Travelogue Canada 7: Wales (Halloween)

October 2009


the day started as every day should – was woken with a “don’t ask questions, just follow me” (barry)… and was led to the kitchen where a full fry-up was waiting! even though it was a heart-stoppingly early 09h30 (which is super-early considering sleep depro the night before and that night’s extended slumber party antics with me and JM giggling like schoolgirls til 3 in the morning) was still an XL YAY! :o)

all fuelled and ready for action, we headed off to town to do the last minute shopping for Halloween, namely costume accessories, pumpkins and a few odds and sods for our dinner feast. mission accomplished, we retired to McD’s for a hearty lunch of a Big Tasty With Bacon (100% Beef patty, streaky bacon, a slice of cheese made from Emmental, onion, juicy tomato, crisp lettuce and Big Tasty sauce – which is sort of like a smoked version of the sauce on the Big Mac – in a sesame seed bun) with POTATO WEDGES with sour cream and chive dip! total awesomeness! mcflurry’s for pudding – with cadbury’s dairy milk caramels oooo!

spent the afternoon around the kitchen table, laughing, giggling, catching up, dying hair, making jack-o-lanterns, decorating the house (with orange spray paint and stensils, plastic bats, fake cobwebs and plastic tombstones) and generally having a grand old time.

was the usual rush to get ready, even though we’d had the whole afternoon to do it. it was all a hubbub of getting costumes on (me morticia, emm vampira, barry a vampire, john the templar knight), applying facepaint for each other, smearing eyeshadow all over the show and (the other 3) putting in wicked costume contact lenses. we were supposed to be out at 5, we eventually left about 5.40. oops.

so, we get to the party the better part of an hour late. and we’re the only grown-ups in costume!! the guy emm works with that had invited us to the party had told emm everyone dresses up, omitting that he meant all the CHILDREN dress up! we felt a bit arse… but was all part of the fun in the end (and the party came to a rather abrupt end about 20 minutes later when, after a short fire-dancing and fireworks display, everyone just packed up and left). the never-say-die people we are, we just adjourned to the pub (The Greyhound, B&E’s local).

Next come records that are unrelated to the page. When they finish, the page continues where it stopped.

Lemma ReadListenerQueue_run h k p s :
  hm_Get kListenerPoller h (m_pollers s) = Some k -> hm_at (m_pollers s) k = Some p ->
  ReadListenerQueue h s =
    Some (pl_queue p, s <| m_pollers ::= hm_set k (p <| pl_queue := [] |>) |>).
Proof.
  intros Hg Hk. unfold ReadListenerQueue. rewrite (bind_run _ _ s s s), Hg by done.
  rewrite (bind_run _ _ s p s) by (by apply poller_run). unfold set_poller.
  erewrite bind_run by (by erewrite bind_run by (by apply poller_run)). done.
Qed.

(** C38. The callback thread delivers the queue: one round of the thread takes all queued
    events, calls the registered callback for each of them once and in order, leaves the
    queue empty, and wakes up a caller of [WaitForListenerQueue] that asked before. *)
Theorem callbacks_in_order s (thr : Thread) (k : nat) (p : PollerData) :
  m_thread s = Some thr -> th_run thr = None ->
  hm_Get kListenerPoller (th_poller thr) (m_pollers s) = Some k ->
  hm_at (m_pollers s) k = Some p ->
  exists s', (Thread_read ;;
    for_each (replicate (S (length (pl_queue p))) tt) (fun _ => Thread_next)) s = Some (tt, s') /\
    calls s' = calls s ++ callbacks_for (th_callbacks thr) (pl_queue p) /\
    hm_at (m_pollers s') k = Some (p <| pl_queue := [] |>) /\
    m_thread s' = Some (thr <| th_wakeup := false |> <| th_waiter := th_wakeup thr || th_waiter thr |>).
Proof.
  intros Ht Hrun Hg Hk. set (q := pl_queue p).
  set (thr1 := thr <| th_wakeup := false |>).
  set (s1 := s <| m_pollers ::= hm_set k (p <| pl_queue := [] |>) |>
    <| m_thread := Some (thr1 <| th_run := Some (q, th_wakeup thr) |>) |>).
  assert (Hread : Thread_read s = Some (tt, s1)).
  { unfold Thread_read. rewrite (bind_run _ _ s s s), Ht, Hrun by done.
    erewrite bind_run by (by apply (ReadListenerQueue_run _ k p)).
    unfold set_thread, modify, fupd. cbn. by rewrite Ht. }
  rewrite (bind_run _ _ s tt s1), (run_Thread_nexts q (th_wakeup thr) thr1 s1) by done.
  eexists. split_and!; [done|done| |].
  - unfold s1, fupd. cbn. by rewrite hm_at_set, decide_True.
  - unfold thr1, fupd. cbn. by rewrite Hrun.
Qed.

2 pints and 2 tequilas down – having been treated to a class joke (john was in a knight’s templar outfit, so one of the locals saw the Maltese Cross insignia emblazonned on the cape and said “how do you make a maltese cross? poke him”. it was funnier when john caught it about 10 minutes later than it was when the local told it though! teehee), watched the kids breakdance, done a modelling shoot in the bathroom using the handdrier for effect – we headed for home to get us fed and Griff to bed. sumptuous dinner of steak tartare and raw salmon (let me hear you say ‘es ki mo’ – see previous travelogue), nachos and sour cream – all washed down with delightful red and to the dulcet beat Shnee Wurt Schnit Shnee Wizey Wize (yes THE SWSSWW that b has been looking for for over half a lifetime!! … which emm also loved in the day… and which i never would have guessed was the song it turned out to be, which i recognise but would never have fitted barry’s fantasy lyrics to!) – and it was bedtime for B&E and back to the pub for J and me.

by the time we got back (about 10 maybe), the pub was more festive and there were at least a few more people in costume. one such being an ‘attractive blonde girl’ that john spotted across the bar and thought had potential, what with her lithe frame and shortshort hotpants… until we got closer and saw the adam’s apple and hairy legs through ‘her’ stockings. we’re still not convinced it was a halloween costume. there were also a fair number of slapper type chicks that i could have sworn were fancy-dressed as pumpkins, but i’m told the tanning salon craze has hit here in a big way. it’s crazy, they’re all orange. orangeorange. like nowhere near natural tan colour. and not – soso very not – attractive.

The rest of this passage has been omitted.